Lemma begins_app a b : begins (a ++ b) = (begins a + begins b)%nat.
Proof. unfold begins. by rewrite List.filter_app, length_app. Qed.
Lemma execute_refused token include o w :
  _begun o && _confirmed o && bool_decide (as_str token = Some (_token o)) = false →
  ∃ report, execute s io stamp iso dumps token include o w = (Ret (o{{_last_report := Some report}}, report), w).
Proof.
  unfold execute. destruct (_begun o); cbn [negb andb]; [|by eexists]. destruct (_confirmed o); cbn [negb andb]; [|by eexists].
  intros ->. by eexists.
Qed.
Lemma step_refused token include o w :
  _begun o && _confirmed o && bool_decide (as_str token = Some (_token o)) = false →
  ∃ report, step s io stamp iso dumps mint loads cwd (Execute token include) (o, w) = (o{{_last_report := Some report}}, w).
Proof. intros Hno. destruct (execute_refused token include o w Hno) as [report Hx]. exists report. cbn [step]. by rewrite Hx. Qed.
Lemma step_accepted token include o w :
  _begun o && _confirmed o && bool_decide (as_str token = Some (_token o)) = true →
  _begun (step s io stamp iso dumps mint loads cwd (Execute token include) (o, w)).1 = false ∧
  minted (step s io stamp iso dumps mint loads cwd (Execute token include) (o, w)).1 = minted o.
Proof.
  intros Hyes. rewrite !andb_true_iff in Hyes. destruct Hyes as [[Hb Hc] Ht]. cbn [step]. unfold execute.
  rewrite Hb, Hc, Ht. cbn [negb]. unfold mbind, pym_bind. by destruct (perform _ _ _ _ _ _ w) as [[report|e] w1].
Qed.
(** A call that leaves the confirmation as it is. *)
Lemma tracks_same calls c o o' : is_begin c = false → (∀ include, c ≠ Execute (VStr (_token o)) include ∨ _begun o && _confirmed o = false) →
  minted o' = minted o → _begun o' = _begun o → _token o' = _token o → _confirmed o' = _confirmed o →
  tracks calls o → tracks (calls ++ [c]) o'.
Proof.
  intros Hc Hx Hm Hb Ht Hcf [H1 H2]. unfold tracks. rewrite Hm, Hb, Ht, Hcf, begins_app. split; [unfold begins in *; cbn; rewrite Hc; cbn; lia|].
  intros Hbegun. destruct (H2 Hbegun) as (before & why & rest & -> & Htok & Hno & Hconf). exists before, why, (rest ++ [c]).
  split; [by rewrite <-!app_assoc|]. split; [done|]. split; [by apply Forall_app; split; [|by constructor]|].
  intros Hcd. destruct (Hconf Hcd) as (mid & after & -> & Hafter). exists mid, (after ++ [c]). split; [by rewrite <-!app_assoc|].
  apply Forall_app. split; [done|]. constructor; [|done]. intros include. destruct (Hx include) as [?|Hf]; [done|]. by rewrite Hbegun, Hcd in Hf.
Qed.
Lemma tracks_step calls c o w : tracks calls o →
  tracks (calls ++ [c]) (step s io stamp iso dumps mint loads cwd c (o, w)).1.
Proof.
  intros Htr. pose proof Htr as [Hm Hb]. destruct c as [why|token|token include|claimed].
  - unfold tracks. split; [rewrite begins_app; change (S (minted o) = (begins calls + 1)%nat); lia|]. intros _. exists calls, why, []. rewrite <-Hm. split_and!; [done|done|constructor|done].
  - cbn [step]. unfold confirm. destruct (as_str token) as [[|ch t]|] eqn:Hs; cbn [fst].
    1,3: by eapply tracks_same; try exact Htr; try done; left.
    destruct (_begun o && bool_decide (ch :: t = _token o)) eqn:Hok; cbn [fst]; [|by eapply tracks_same; try exact Htr; try done; left].
    apply andb_true_iff in Hok as [Hbegun Htok%bool_decide_eq_true]. destruct (Hb Hbegun) as (before & w0 & rest & -> & Ht & Hno & _).
    assert (token = VStr (_token o)) as -> by (destruct token; try done; injection Hs as ->; by rewrite Htok).
    unfold tracks. split; [change (minted o = begins ((before ++ Begin w0 :: rest) ++ [Confirm (VStr (_token o))])); rewrite Hm, (begins_app (before ++ _) [_]); symmetry; apply Nat.add_0_r|].
    intros _. exists before, w0, (rest ++ [Confirm (VStr (_token o))]). split; [by rewrite <-!app_assoc|]. split; [done|].
    split; [apply Forall_app; split; [done|by constructor]|]. intros _. exists rest, []. split; [done|constructor].
  - destruct (_begun o && _confirmed o && bool_decide (as_str token = Some (_token o))) eqn:Hacc.
    + destruct (step_accepted token include o w Hacc) as [Hb' Hm']. split; [rewrite Hm', Hm, (begins_app calls [_]); symmetry; apply Nat.add_0_r|].
      intros Hx. by rewrite Hb' in Hx.
    + destruct (step_refused token include o w Hacc) as [report ->]. cbn [fst]. eapply tracks_same; try exact Htr; try done.
      intros i. destruct (_begun o && _confirmed o); [left|by right]. cbn in Hacc. apply bool_decide_eq_false in Hacc. intros [= -> ->]. by apply Hacc.
  - by eapply tracks_same; try exact Htr; try done; left.
Qed.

## What the exercise asks
Copy task for the entries above: every line with the string "report".

## Task response
  ∃ report, execute s io stamp iso dumps token include o w = (Ret (o{{_last_report := Some report}}, report), w).
  ∃ report, step s io stamp iso dumps mint loads cwd (Execute token include) (o, w) = (o{{_last_report := Some report}}, w).
Proof. intros Hno. destruct (execute_refused token include o w Hno) as [report Hx]. exists report. cbn [step]. by rewrite Hx. Qed.
  rewrite Hb, Hc, Ht. cbn [negb]. unfold mbind, pym_bind. by destruct (perform _ _ _ _ _ _ w) as [[report|e] w1].
    + destruct (step_refused token include o w Hacc) as [report ->]. cbn [fst]. eapply tracks_same; try exact Htr; try done.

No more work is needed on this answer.